Hippocampal Hypotheses

In the first few years of life before the hippocampus has begun to develop, our brains do a lot of learning in other systems, a significant portion of which will later be shrouded in infantile amnesia, Nadel said.

Individuals who suffer from arachnophobia, for example, often report having no idea why they’re so afraid of spiders. In some cases, it’s possible that decontextualized memories formed before the hippocampus is prepared to rein in the fearful impulses of the amygdala could form the basis of this and other seemingly inexplicable phobias, he explained.

“These fears that you acquire early in life, because they’re decontextualized, are going to generalize very broadly,” Nadel said.

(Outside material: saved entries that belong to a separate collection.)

(* ===== verification/Bootstrap.v ===== *)
(** * Creating the slot: internal/cdc/bootstrap.go, and stream.go's [read]

    [bootstrap] creates the replication slot together with the first scope's
    snapshot and hands its stream to the next [read]; a failure after the slot
    exists drops the slot again. What the call owns (its connections, the slot
    it created, the stream it handed over) is its state, so that the deferred
    cleanups are part of the model. *)

From S2P Require Import Prelude Float64 Errors CdcTypes Visibility Events Config Relation Catalog SnapshotRead.
From S2P Require Import Decoder Hub Reader.
Local Open Scope string_scope.
Local Open Scope list_scope.
Local Open Scope Z_scope.

(** ** State and answers *)

(** What exists after a call: the reader's baselines, the rows' sink, whether
    the call's replication and management connections are open, the slot it
    created, and the stream left for [read] with the position it starts at. *)
Record boot (K : Type) : Type := mkBoot {
  bo_shapes : shapes;
  bo_sink : option K;
  bo_stream : bool;
  bo_management : bool;
  bo_created : bool;
  bo_dropped : bool;
  bo_bootstrap : option Z
}.
Arguments mkBoot {K}.
Arguments bo_shapes {K}.
Arguments bo_sink {K}.
Arguments bo_stream {K}.
Arguments bo_management {K}.
Arguments bo_created {K}.
Arguments bo_dropped {K}.
Arguments bo_bootstrap {K}.

(** [pglogrepl.CreateReplicationSlotResult]. *)
Record createdSlot : Type := mkCreated { cs_consistentPoint : string; cs_snapshotName : string }.

Record bootstrap_answers : Type := mkBootstrapAnswers {
  bq_connect : option error;
  bq_connectCtxErr : option error;
  bq_management : option error;
  bq_managementCtxErr : option error;
  bq_publication : row_answer (bool * bool * bool * bool);
  bq_spec : spec_answers;
  bq_slot : row_answer slotState;
  bq_create : result error createdSlot;
  bq_read : read_answers;
  bq_start : option error;
  bq_cleanupConnect : option error;
  bq_drop : option error
}.

(** ** Operations *)

(** [connectReplication], the same rule as for a management connection. *)
Definition connectReplication (connect : option error) (ctxErr : option error) : result error unit :=
  connectManagementWithTimeout connect ctxErr.

Definition startReplication (start : option error) : result error unit := exec start.

Definition createBootstrapSlot (q : bootstrap_answers) : result error createdSlot :=
  let! found := lookupSlot (bq_slot q) in
  match found with
  | Some _ => Err (ESentinel ErrBootstrapSlotExists)
  | None =>
      match bq_create q with
      | Ok slot => Ok slot
      | Err e => if isDuplicateObject e then Err (ESentinel ErrBootstrapSlotExists)
                 else Err (classifyPostgresError e)
      end
  end.

(** [dropSlot]: what dropping answers; a slot that is already gone is fine. *)
Definition dropSlot (q : bootstrap_answers) : result error unit :=
  match bq_cleanupConnect q with
  | Some e => Err (classifyConnectionError e)
  | None =>
      match bq_drop q with
      | None => Ok tt
      | Some e =>
          match as_pg_error e with
          | Some (sqlState, _) => if decide (sqlState = "42704") then Ok tt else Err (classifyPostgresError e)
          | None => Err (classifyPostgresError e)
          end
      end
  end.

Section Bootstrap.
Context {K : Type} `{RowSink K} `{PgIdentifier} `{LsnText}.

(** From the created slot to the started stream, before the deferred cleanup;
    [None] is out of fuel. *)
Definition bootstrap_read (fuel : nat) (cfg : ReaderConfig) (spec : ProjectionSpec) (scope : string) (slot : createdSlot)
    (q : bootstrap_answers) (k : K) : K * option (result error (Z * visibility)) :=
  match parse_lsn (cs_consistentPoint slot) with
  | None => (k, Some (Err (EWrap (ESentinel ErrPostgresServer))))
  | Some cursor =>
      match readSnapshot fuel (rd_snapshotBatchRows cfg) (cs_snapshotName slot) spec scope (bq_read q) k with
      | (k, None) => (k, None)
      | (k, Some read) =>
          (k, Some (let! v := read in let! _ := startReplication (bq_start q) in Ok (cursor, v)))
      end
  end.

(** The deferred cleanup of a failed call with a created slot: [dropSlot]
    closes the stream, and a failing drop is reported with the error. *)
Definition bootstrap_cleanup (b : boot K) (q : bootstrap_answers) (err : error) : boot K * error :=
  match dropSlot q with
  | Ok _ => (mkBoot (bo_shapes b) (bo_sink b) false (bo_management b) (bo_created b) true (bo_bootstrap b), err)
  | Err _ => (mkBoot (bo_shapes b) (bo_sink b) false (bo_management b) (bo_created b) false (bo_bootstrap b),
              EWrap err)
  end.

(** The deferred closes, when the stream was not handed over. *)
Definition close_all (b : boot K) : boot K :=
  mkBoot (bo_shapes b) (bo_sink b) false false (bo_created b) (bo_dropped b) (bo_bootstrap b).

(** [Reader.Bootstrap]. [checkRetentionBudget] only logs, and is left out. *)
Definition bootstrap (fuel : nat) (cfg : ReaderConfig) (s : shapes) (spec : ProjectionSpec) (scope : string)
    (sink : option K) (q : bootstrap_answers) : boot K * option (result error Snapshot) :=
  let b0 := mkBoot s sink false false false false None in
  match sink with
  | None => (b0, Some (Err (ESentinel ErrSnapshotSinkRequired)))
  | Some k =>
      let connected :=
        let! _ := validateSourceProjectionSpec cfg spec in
        let! _ := connectReplication (bq_connect q) (bq_connectCtxErr q) in
        let! _ := connectManagementWithTimeout (bq_management q) (bq_managementCtxErr q) in
        let! _ := validatePublication (bq_publication q) in
        validateProjectionSpec s spec (bq_spec q) in
      match connected with
      | Err e => (close_all b0, Some (Err e))
      | Ok s =>
          match createBootstrapSlot q with
          | Err e => (close_all (mkBoot s sink true true false false None), Some (Err e))
          | Ok slot =>
              let '(k, res) := bootstrap_read fuel cfg spec scope slot q k in
              let b := mkBoot s (Some k) true true true false None in
              match res with
              | None => (b, None)
              | Some (Err e) =>
                  let '(b, e) := bootstrap_cleanup b q e in (close_all b, Some (Err e))
              | Some (Ok (cursor, v)) =>
                  (mkBoot s (Some k) true false true false (Some cursor),
                   Some (Ok (newSnapshot (sp_sourceID spec) cursor v)))
              end
          end
      end
  end.

(** [takeBootstrapStream]: the stream is handed over once. *)
Definition takeBootstrapStream (b : boot K) : boot K * option Z :=
  match bo_bootstrap b with
  | None => (b, None)
  | Some cursor =>
      (mkBoot (bo_shapes b) (bo_sink b) (bo_stream b) (bo_management b) (bo_created b) (bo_dropped b) None,
       Some cursor)
  end.

End Bootstrap.

(** ** Starting a connection: [read] *)

Record start_answers : Type := mkStartAnswers {
  st_connect : option error;
  st_ctxErr : option error;
  st_slot : slot_answers;
  st_start : option error
}.

Definition read_start `{LsnText} (q : start_answers) : result error Z :=
  let! _ := connectReplication (st_connect q) (st_ctxErr q) in
  let! startLSN := requireSlot (st_slot q) in
  let! _ := startReplication (st_start q) in
  Ok startLSN.

(** [Reader.read]: the stream a Bootstrap left, or a new one from the slot;
    then [receive] on the inputs that arrive. *)
Definition read {K S} `{LsnText} `{TransactionSink S} `{PgLogRepl} (cfg : ReaderConfig) (b : boot K) (s : rstate S)
    (q : start_answers) (inputs : list input) : boot K * result error Z * (rstate S * option error) :=
  let '(b, stream) := takeBootstrapStream b in
  let start := match stream with Some cursor => Ok cursor | None => read_start q end in
  (b, start, read_once cfg s start inputs).

(** ** Properties *)

Section Properties.
Context {K : Type} `{RowSink K} `{PgIdentifier} `{LsnText}.

(** C21 (error): a call to Bootstrap never drops a slot it did not create. When it fails
    its connections are closed, no stream is handed over, and the slot it
    created is dropped, or dropping it failed and the error says so: that slot
    alone can be left behind. When it succeeds the slot exists, and the stream it
    hands over, once, to the next read starts exactly at the snapshot's cursor. *)
Theorem Bootstrap_owns_its_slot fuel cfg s spec scope sink q b res
    (Hb : bootstrap fuel cfg s spec scope sink q = (b, Some res)) :
  bo_management b = false ∧ (bo_dropped b = true → bo_created b = true) ∧
  match res with
  | Ok snapshot =>
      bo_created b = true ∧ bo_dropped b = false ∧ bo_stream b = true ∧
      takeBootstrapStream b = (mkBoot (bo_shapes b) (bo_sink b) true false true false None,
                               Some (lsn (sn_cursor snapshot))) ∧
      sourceID (sn_cursor snapshot) = rd_sourceID cfg
  | Err e =>
      bo_stream b = false ∧ bo_bootstrap b = None ∧
      (bo_created b = true → bo_dropped b = true ∨ ∃ cause d, e = EWrap cause ∧ dropSlot q = Err d)
  end.
Proof.
  unfold bootstrap in Hb. destruct sink as [k|]; [|by injection Hb as <- <-].
  destruct (validateSourceProjectionSpec cfg spec) as [[]|] eqn:Hsrc; simpl in Hb; [|by injection Hb as <- <-].
  destruct (connectReplication _ _); simpl in Hb; [|by injection Hb as <- <-].
  destruct (connectManagementWithTimeout _ _); simpl in Hb; [|by injection Hb as <- <-].
  destruct (validatePublication _); simpl in Hb; [|by injection Hb as <- <-].
  destruct (validateProjectionSpec s spec _) as [s1|]; [|by injection Hb as <- <-].
  destruct (createBootstrapSlot q) as [slot|]; [|by injection Hb as <- <-].
  destruct (bootstrap_read fuel cfg spec scope slot q k) as [k' [[[cursor v]|e]|]]; [| |done].
  - injection Hb as <- <-. simpl. split_and!; try done.
    unfold validateSourceProjectionSpec in Hsrc. destruct (validateProjectionSpecConfig spec); [|done].
    simpl in Hsrc. by destruct (decide (sp_sourceID spec ≠ rd_sourceID cfg)) as [|?%dec_stable].
  - unfold bootstrap_cleanup in Hb. destruct (dropSlot q) as [|d] eqn:Hd; injection Hb as <- <-; simpl.
    + split_and!; try done. by left.
    + split_and!; try done. intros _. right. by exists e, d.
Qed.

End Properties.

(** ** A concrete bootstrap: replication does not start, and the slot goes *)

Definition demo_bootstrap_answers (start : option error) : bootstrap_answers :=
  mkBootstrapAnswers None None None None (RowOk (true, true, true, false)) demo_spec_answers RowNone
    (Ok (mkCreated "0x20" "00000003-0000001B-1"))
    (mkRead None None (RowOk "5:9:6") demo_sql None)
    start None None.

Definition demo_bootstrap (start : option error) : boot (list (list anyRow)) * option (result error Snapshot) :=
  @bootstrap _ demo_row_sink demo_identifier hex_lsn_text 4 demo_reader new_shapes demo_spec "a" (Some [])
    (demo_bootstrap_answers start).

Lemma Bootstrap_owns_its_slot_witness :
  let failed := demo_bootstrap (Some (EOther "connection reset")) in
  let made := demo_bootstrap None in
  made.2 = Some (Ok (newSnapshot "db" 32 (mkVisibility 5 9 {[6]}))) ∧
  (takeBootstrapStream made.1).2 = Some 32 ∧
  failed.2 = Some (Err (EOther "connection reset")) ∧
  bo_stream failed.1 = false ∧ bo_dropped failed.1 = true.
Proof.
  cbv zeta.
  assert ((demo_bootstrap None).2 = Some (Ok (newSnapshot "db" 32 (mkVisibility 5 9 {[6]})))) as Em
    by (vm_compute; reflexivity).
  assert ((demo_bootstrap (Some (EOther "connection reset"))).2 = Some (Err (EOther "connection reset"))) as Ef
    by (vm_compute; reflexivity).
  assert (bo_created (demo_bootstrap (Some (EOther "connection reset"))).1 = true) as Ec
    by (vm_compute; reflexivity).
  destruct (demo_bootstrap None) as [b r] eqn:Eb. simpl in Em. subst r.
  destruct (demo_bootstrap (Some _)) as [b' r'] eqn:Eb'. simpl in Ef, Ec. subst r'. simpl.
  destruct (@Bootstrap_owns_its_slot _ demo_row_sink demo_identifier hex_lsn_text _ _ _ _ _ _ _ _ _ Eb)
    as (_ & _ & _ & _ & _ & Ht & _).
  destruct (@Bootstrap_owns_its_slot _ demo_row_sink demo_identifier hex_lsn_text _ _ _ _ _ _ _ _ _ Eb')
    as (_ & _ & Hs & _ & Hd).
  split_and!; [done|by rewrite Ht|done|done|].
  destruct (Hd Ec) as [|(cause & d & [=] & _)]; done.
Defined.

Further research still needs to be done, but it could be that a similar process occurs during our adult lives as well, Nadel speculated. Particularly stressful or threatening experiences could cause the hippocampus to tap out in favor of the amygdala, enabling the creation of decontextualized fear memories that may be manifest as anxiety or posttraumatic stress disorder.

“Under high stress, [an adult’s] learning may be just like that of an infant,” Nadel said.

Every time you reactivate a memory, there’s the potential for it to change, and recontextualizing these fear memories in a clinical setting can help alleviate these conditions. The big question, Nadel said, is how to get the effects of this kind of treatment to stick in the long term.

On a neurological level, the plasticity of our brains, and thus our ability to reconsolidate these fear memories as adults, comes down to the balance of neurotransmitters in our brains, he explained. Manipulating this balance has already been shown to reopen the critical learning period for functions such as vision, and it may be possible in other areas, as well.

“Memory is way more plastic and dynamic than the field has ever admitted to,” Nadel concluded. “Once we admit that, all bets are off.” — Kim Armstrong

References

Mangan, P., and Nadel, L. (1992 July). Spatial memory development and development of the hippocampal formation in Down syndrome. Paper presented at the 25th International Congress of Psychology, Brussels

Nadel, L., and Willner, J. (1989). Some implications of postnatal maturation in the hippocampal formation. In V. Chan-Palay and C. Kohler (Eds.), The hippocampus: New vistas. New York, NY: AR Liss, .

Wilson, L.A. (1993). The effects of early experience on the hippocampus (Unpublished doctoral dissertation). The University of Arizona, Tucson.